In their SWOT analysis, we found their balanced exposure to debt, maintenance of some (though less) contingency funds, high net worth and investing in real estate at an early age, to be their Strengths. In Weaknesses, we listed purchase of expensive traditional insurance policies, over-exposure to real-estate, low exposure to equity instruments, non-monitoring of equity mutual funds and no structured planning for financial goals.

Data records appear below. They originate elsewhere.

(* ===== verification/VCenterSim.v ===== *)
(** * A simulated vCenter

    An instance of [VCenterApi] that satisfies [VCenterLaws]: tasks take effect
    at once, unless the next outcome is a failure.  The witnesses of
    [VSphereFacts.v] run on it. *)

From Stdlib Require Import ZArith Lia Ascii String List Bool.
From stdpp Require Import base tactics infinite strings gmap list.
From S2P Require Import Prelude PyStr Errors Schemas Jobs AuditTrail Effects World InventoryRefs VCenter VSphere.
From S2P Require Import Scripts VMwareTools VMwareToolsFacts Utf8 StageSupport StagesVm VSphereFacts SampleWorld.

Local Open Scope string_scope.
Local Open Scope Z_scope.

(** The inventory, the clock, the adapter's sessions, the result of the last
    task, and which of the coming reconfigurations fail; the processes of the
    guests with the polls each still runs for, the last process identifier, the
    files transferred, and, when programs hang and cannot be terminated, the
    terminations that were refused. *)
Record Sim := MkSim {
  sim_inventory : Inventory;
  sim_clock : Z;
  sim_sessions : SessionCache;
  sim_result : option string;
  sim_failed : bool;
  sim_faults : list bool;
  sim_processes : list (string * Z * nat);
  sim_pid : Z;
  sim_files : gmap string string;
  sim_hung : option (list (string * Z));
}.

#[export] Instance eta_sim : Eta Sim := fun s =>
  MkSim (sim_inventory s) (sim_clock s) (sim_sessions s) (sim_result s) (sim_failed s) (sim_faults s)
    (sim_processes s) (sim_pid s) (sim_files s) (sim_hung s).

(** A key above all others. *)
Definition sim_key (devices : list Device) : Z := 1 + fold_right (fun d k => Z.max (device_key d) k) 2000 devices.

Lemma sim_key_above devices d : In d devices -> device_key d < sim_key devices.
Proof.
  unfold sim_key. induction devices as [|x l IH]; cbn; [done|]. intros [->|I]; [lia|]. specialize (IH I). lia.
Qed.

Lemma sim_key_fresh devices : ~ In (sim_key devices) (List.map device_key devices).
Proof. intros I. apply in_map_iff in I as (d & E & I). apply sim_key_above in I. lia. Qed.

Definition no_guest : GuestInfo := MkGuestInfo [] None None None None false None None.

Definition new_vm (id : string) (c : ConfigSpec) : VirtualMachine :=
  MkVirtualMachine id (c_name c) [] (c_extra c) (Some (c_annotation c)) (c_cpu c) (c_memory c)
    (omap (fun x => match x with AddDevice d => Some d | _ => None end) (c_changes c))
    (MkBoot None None None None) [] "poweredOff" no_guest None None.

Definition fresh_moid (inv : Inventory) : string := fresh (list_to_set (List.map v_moid (vms inv)) : gset string).

Definition done_with (result : option string) (s : Sim) : Sim := s <| sim_result := result |> <| sim_failed := false |>.
Definition started (f : Sim -> Sim) : Op Sim Task := fun s => (Ok "task", f s).

#[export] Instance sim_api : VCenterApi Sim := {
  VCenter.inventory := sim_inventory;
  monotonic_us := sim_clock;
  time_sleep n := fun s => (Ok tt, s <| sim_clock := sim_clock s + n |>);
  cancel_event := oret false;
  connection_fault n := String.eqb n "ConnectionError" || String.eqb n "OSError";
  sessions := sim_sessions;
  put_sessions c s := s <| sim_sessions := c |>;
  credential_fingerprint user password := user ++ password;
  SmartConnect _ _ _ := oret (Some "session");
  disconnect _ s := s;
  CreateVM_Task _ config _ _ := started (fun s =>
    if forallb (fun c => match c with AddDevice _ => true | _ => false end) (c_changes config) then
      let id := fresh_moid (sim_inventory s) in
      done_with (Some id) (s <| sim_inventory := add_vm (new_vm id config) (sim_inventory s) |>)
    else s <| sim_failed := true |>);
  ReconfigVM_Task id spec := started (fun s =>
    match sim_faults s with
    | true :: rest => s <| sim_faults := rest |> <| sim_failed := true |>
    | _ => done_with None (s <| sim_faults := tl (sim_faults s) |>
                             <| sim_inventory := update_vm id (reconfigured sim_key spec) (sim_inventory s) |>)
    end);
  PowerOnVM_Task _ := started (done_with None);
  ResetVM_Task _ := started (done_with None);
  CreateScreenshot_Task _ := started (done_with (Some "[ds1] shot.png"));
  DeleteDatastoreFile_Task _ _ := started (done_with None);
  SearchDatastoreSubFolders_Task _ := started (done_with None);
  task_info _ := fun s => (Ok (if sim_failed s then TaskError None else TaskSuccess (sim_result s)), s);
  search_result _ := oret [];
  CancelTask _ := oret tt;
  vm_question _ := oret None;
  AnswerVM _ _ _ := oret tt;
  PutUsbScanCodes _ l := oret (Z.of_nat (List.length l));
  MakeDirectory _ _ := oret tt;
  open_tls _ _ := oret None;
  http_put _ _ := oret 201;
  http_get _ _ := oret (200, []);
}.

#[export] Instance sim_secrets : SecretsProvider Sim := {
  get_secret ref := oret ref;
  secrets_provider_name := "database";
}.

Lemma sim_wait n s : wait_polls (S n) "task" s
  = (if sim_failed s then Err (OtherFault "RuntimeError" "Task failed without an error object.") else Ok (sim_result s), s).
Proof. cbn [wait_polls]. unfold obind. cbn [task_info sim_api]. by destruct (sim_failed s). Qed.

Lemma sim_task f s : run_task (started f) s
  = (if sim_failed (f s) then Err (OtherFault "RuntimeError" "Task failed without an error object.") else Ok (sim_result (f s)), f s).
Proof.
  unfold run_task, _wait_for_task. replace TASK_POLLS with (S (pred TASK_POLLS)) by reflexivity. apply sim_wait.
Qed.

We listed Twelve life-time financial goals for them, relating to their children, retirement expenses (exceeding their projected Govt pensions), regular replacement of their two cars, regular vacations, purchase of commercial property and home renovation. As per our calculations, they were likely to meet almost all their goals except the last two. However, there was no cushion in these calculations and there were plenty of wastages, which if controlled, could easily give them a better financial life within the same resources. After extensive interaction with them, we prepared their financial plan with the following major course corrections:-

  • Comprehensive Will to be made for both at the earliest.
  • Three months worth of monthly expenses as contingency funds at all times.
  • Making two traditional insurance policies paid-up while surrendering a ULIP.
  • Taking online term insurance plan for Rs 30 Lakh for himself and Rs 10 Lakhs for wife.
  • After undertaking his Risk Profiling, suggestion to invest Rs 34,000pm through SIPs in a good mutual fund portfolio and to increase the contribution by 10% each year.
  • Purchase Gold upto 5% of his portfolio regularly.
  • Contribute regular amount to charity, online or offline.

Lt Col Chettri has started implementing all our suggestions very earnestly. He has already got a fresh mutual fund portfolio made, started the SIPs, and is in the process of sorting out his insurance policies. Other actions are also in various stages of implementations.